Jamaica to become a republic
Prime Minister Portia Simpson Miller says the country needs to complete the circle of independence by having its own indigenous president.
KINGSTON, Jamaica, Friday January 6, 2012 – Newly appointed Prime Minister Portia Simpson Miller has announced plans for the country to transition from a monarchy to a republic, removing Queen Elizabeth II as the Head of State as provided for in the Jamaica Constitution.
The decision to “initiate the process” of detachment comes as the country prepares to mark, in August, 50 years of Independence from Britain.
In a statement delivered after she took the oath of office yesterday to become the nation’s 7th Prime Minister, Simpson Miller said Jamaica “needs to complete the circle of independence” by having its “own indigenous president”.
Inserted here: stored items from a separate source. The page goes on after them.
(* ===== verification/TestApi.v ===== *)
(** * The tests of [crates/api]: [checksum.rs] and [error.rs]

    Left out are the tests that look at the status [s3s] gives a code, at the source
    of an error or at its debugging text. *)

From S2P Require Import Prelude RustStr RustNum Checksum EngineError Fs Meta Layer FsBase Digests Wire ApiError ApiChecksum TestKit.

#[local] Existing Instance standard_crates.
#[local] Existing Instance plain_http.

(** ** Checksums: helpers *)

Definition checksum_of (algorithm : ChecksumAlgorithm) (bytes : str) : str :=
  let hasher := hasher algorithm in
  let hasher := update hasher bytes in
  finalize_base64 hasher.

Definition chunked_body (chunks : list str) : BoxByteStream := Ok <$> chunks.

Definition immediate (algorithm : ChecksumAlgorithm) (expected : str) : PutChecksum :=
  mkPutChecksum algorithm (Immediate expected).

(** [drive]: polled until it ends or fails. *)
Fixpoint drive (fuel : nat) (stream : VerifyingStream) (out : str) : option (result str io_error) :=
  match fuel with
  | O => None
  | S fuel =>
      match poll_next stream with
      | (None, _) => Some (Ok out)
      | (Some (Ok item), stream) => drive fuel stream (out ++ item)
      | (Some (Err e), _) => Some (Err e)
      end
  end.

(** More polls than any stream here takes. *)
Definition polls : nat := 10.

(** [err.get_ref().and_then(|s| s.downcast_ref::<ChecksumError>())]. *)
Definition checksum_error (err : io_error) : option ChecksumError :=
  match get_ref err with Some (BoxedChecksum e) => Some e | _ => None end.

Definition all_algorithms : list ChecksumAlgorithm := [Crc32; Crc32c; Sha1; Sha256; Crc64Nvme].

(** [PutObjectInput::default]. *)
Definition default_input : PutObjectInput := mkPutObjectInput [] [] None None None None None None None None.

(** ** Checksums: the tests *)

Definition a_matching_checksum_passes_the_body_through_unchanged : bool :=
  let expected := checksum_of Crc32 (b#"hello world") in
  let stream := new_verifying (chunked_body [b#"hello "; b#"world"]) (immediate Crc32 expected) in
  match drive polls stream [] with Some (Ok got) => assert_eq got (b#"hello world") | _ => false end.

Definition a_mismatching_checksum_fails_the_stream : bool :=
  let wrong := checksum_of Crc32 (b#"not this body") in
  let stream := new_verifying (chunked_body [b#"hello world"]) (immediate Crc32 wrong) in
  match drive polls stream [] with
  | Some (Err err) => match checksum_error err with Some (Mismatch _) => true | _ => false end
  | _ => false
  end.

Definition every_algorithm_verifies : bool := each all_algorithms (λ algorithm,
  let good := checksum_of algorithm (b#"payload") in
  let ok := new_verifying (chunked_body [b#"payload"]) (immediate algorithm good) in
  let bad := new_verifying (chunked_body [b#"payload"]) (immediate algorithm (b#"AAAAAAAAAAAAAAAAAAAAAA==")) in asserts [
  match drive polls ok [] with Some (Ok _) => true | _ => false end;
  match drive polls bad [] with Some (Err _) => true | _ => false end]).

Definition an_inner_error_is_not_a_checksum_mismatch : bool :=
  let inner := [Err (io_error_other BoxedOther)] in
  let stream := new_verifying inner (immediate Crc32 (b#"DUoRhQ==")) in
  match drive polls stream [] with Some (Err err) => bool_decide (checksum_error err = None) | _ => false end.

Definition evaluate_matches_mismatches_and_missing_trailers : bool := asserts [
  bool_decide (evaluate Crc32 (Some (b#"a")) (Some (b#"a")) = None);
  assert_eq (evaluate Crc32 (Some (b#"a")) (Some (b#"b"))) (Some (Mismatch Crc32));
  assert_eq (evaluate Sha256 (Some (b#"a")) None) (Some (MissingTrailer Sha256))].

Definition put_error_maps_a_mismatch_to_bad_digest : bool :=
  let io := io_error_other (BoxedChecksum (Mismatch Sha256)) in
  let err := put_error (Io io) in asserts [
  assert_eq (err_code err) BadDigest;
  match err_message err with Some m => contains m (b#"SHA256") | None => false end].

Definition put_error_maps_a_missing_trailer_to_invalid_request : bool :=
  let io := io_error_other (BoxedChecksum (MissingTrailer Crc32)) in
  let err := put_error (Io io) in
  assert_eq (err_code err) InvalidRequest.

Definition put_error_leaves_an_ordinary_io_error_alone : bool :=
  let err := put_error (Io (io_error_other BoxedOther)) in
  assert_eq (err_code err) InternalError.

Definition put_error_passes_other_engine_errors_through : bool :=
  assert_eq (err_code (put_error NoSuchBucket)) CNoSuchBucket.

Definition detect_reads_the_header_form_from_the_input : bool :=
  let input := mkPutObjectInput [] [] None None None None None None (Some (b#"value")) None in
  assert_eq (pc_algorithm <$> detect input ∅ None) (Some Sha256).

Definition detect_finds_crt_algorithms_too : bool :=
  let crc32c := mkPutObjectInput [] [] None None None None (Some (b#"value")) None None None in
  let crc64 := mkPutObjectInput [] [] None None None None None None None (Some (b#"value")) in asserts [
  assert_eq (pc_algorithm <$> detect crc32c ∅ None) (Some Crc32c);
  assert_eq (pc_algorithm <$> detect crc64 ∅ None) (Some Crc64Nvme)].

Definition detect_finds_nothing_when_no_checksum_was_sent : bool :=
  match detect default_input ∅ None with None => true | Some _ => false end.

Definition fields_for_sets_exactly_the_named_algorithm_and_full_object : bool :=
  let stored := mkStoredChecksum Crc32 (b#"DUoRhQ==") in
  let fields := fields_for (Some stored) in asserts [
  assert_eq (cf_crc32 fields) (Some (b#"DUoRhQ=="));
  bool_decide (cf_sha1 fields = None) && bool_decide (cf_sha256 fields = None);
  match cf_checksum_type fields with Some FULL_OBJECT => true | None => false end].

Definition fields_for_nothing_is_all_absent : bool :=
  let fields := fields_for None in
  bool_decide (cf_crc32 fields = None) && bool_decide (cf_sha1 fields = None)
  && bool_decide (cf_sha256 fields = None)
  && match cf_checksum_type fields with Some _ => false | None => true end.

Theorem api_checksum_tests_pass : asserts [a_matching_checksum_passes_the_body_through_unchanged;
  a_mismatching_checksum_fails_the_stream; every_algorithm_verifies; an_inner_error_is_not_a_checksum_mismatch;
  evaluate_matches_mismatches_and_missing_trailers; put_error_maps_a_mismatch_to_bad_digest;
  put_error_maps_a_missing_trailer_to_invalid_request; put_error_leaves_an_ordinary_io_error_alone;
  put_error_passes_other_engine_errors_through; detect_reads_the_header_form_from_the_input;
  detect_finds_crt_algorithms_too; detect_finds_nothing_when_no_checksum_was_sent;
  fields_for_sets_exactly_the_named_algorithm_and_full_object; fields_for_nothing_is_all_absent] = true.
Proof. by vm_compute. Qed.

(** ** Errors *)

Definition codes_map : bool := asserts [
  assert_eq (err_code (map_engine_err NoSuchKey)) CNoSuchKey;
  assert_eq (err_code (map_engine_err NoSuchBucket)) CNoSuchBucket;
  assert_eq (err_code (map_engine_err InvalidRange)) CInvalidRange].

Definition every_variant_maps : bool := asserts [
  assert_eq (err_code (map_engine_err BucketAlreadyExists)) CBucketAlreadyOwnedByYou;
  assert_eq (err_code (map_engine_err BucketNotEmpty)) CBucketNotEmpty;
  assert_eq (err_code (map_engine_err InvalidBucketName)) CInvalidBucketName;
  assert_eq (err_code (map_engine_err KeyTooLong)) KeyTooLongError;
  assert_eq (err_code (map_engine_err StorageFull)) ServiceUnavailable].

Definition client_visible_variants_carry_a_message : bool :=
  each [NoSuchBucket; BucketAlreadyExists; BucketNotEmpty; InvalidBucketName; NoSuchKey; InvalidRange; KeyTooLong; StorageFull]
  (λ err,
    let mapped := map_engine_err err in
    match err_message mapped with Some message => bool_decide (trim message ≠ []) | None => false end).

Theorem api_error_tests_pass : asserts [codes_map; every_variant_maps; client_visible_variants_carry_a_message] = true.
Proof. by vm_compute. Qed.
Under the Jamaican Constitution, the Queen is represented by a Governor-General who appoints the Prime Minister.
Simpson Miller was sworn in to office a week after her People’s National Party (PNP) pulled off a dramatic 42-21 general election win over the Andrew Holness-led Jamaica Labour Party.
Stating that the country is entering a new phase, the prime minister pledged to deepen regional integration, including through the establishment of the Caribbean Court of Justice (CCJ) in its final appellate jurisdiction.
“We must full repatriate our sovereignty”, she said, while urging support from the JLP.
“Let us, together, complete this aspect of regional integration within the life of this administration,” she stated.
Barbados, Guyana and Belize are the only Caricom states that allow the CCJ to function in its appellate jurisdiction, hearing appeals and making determinations in both civil and criminal matters from common law courts.
The CCJ was formed to replace the Privy Council as the region’s final court of appeal.
Further outlining her plans for the country, Simpson Miller said her administration intends to limit spending, tackle debt and boost employment as it moves to deal with the “awesome task ahead.”
“In the short and medium term, we will use state resources to stimulate employment through the Jamaica Emergency Employment Programme (JEEP). We will do so in a transparent and non-partisan manner, to improve critical areas, such as the infrastructure and the environment, which support economic growth.
“Let me say emphatically to our business community, at home and overseas ‘we will pursue a tight fiscal policy, reduce our debt to GDP ratio, maintain the key macro-economic fundamentals, and be very careful and prudent in our debt management.’”
Simpson Miller, 66, this country’s first female prime minister initially served as head of government from 2006-07. She subsequently lost the 2007 general election to the JLP.
During yesterday’s ceremony she said she has been tested and tempered and is now a “stronger and better person.”
“In our political history, it is a very rare opportunity to be given a second chance to lead. It is also a sobering experience,” she stated.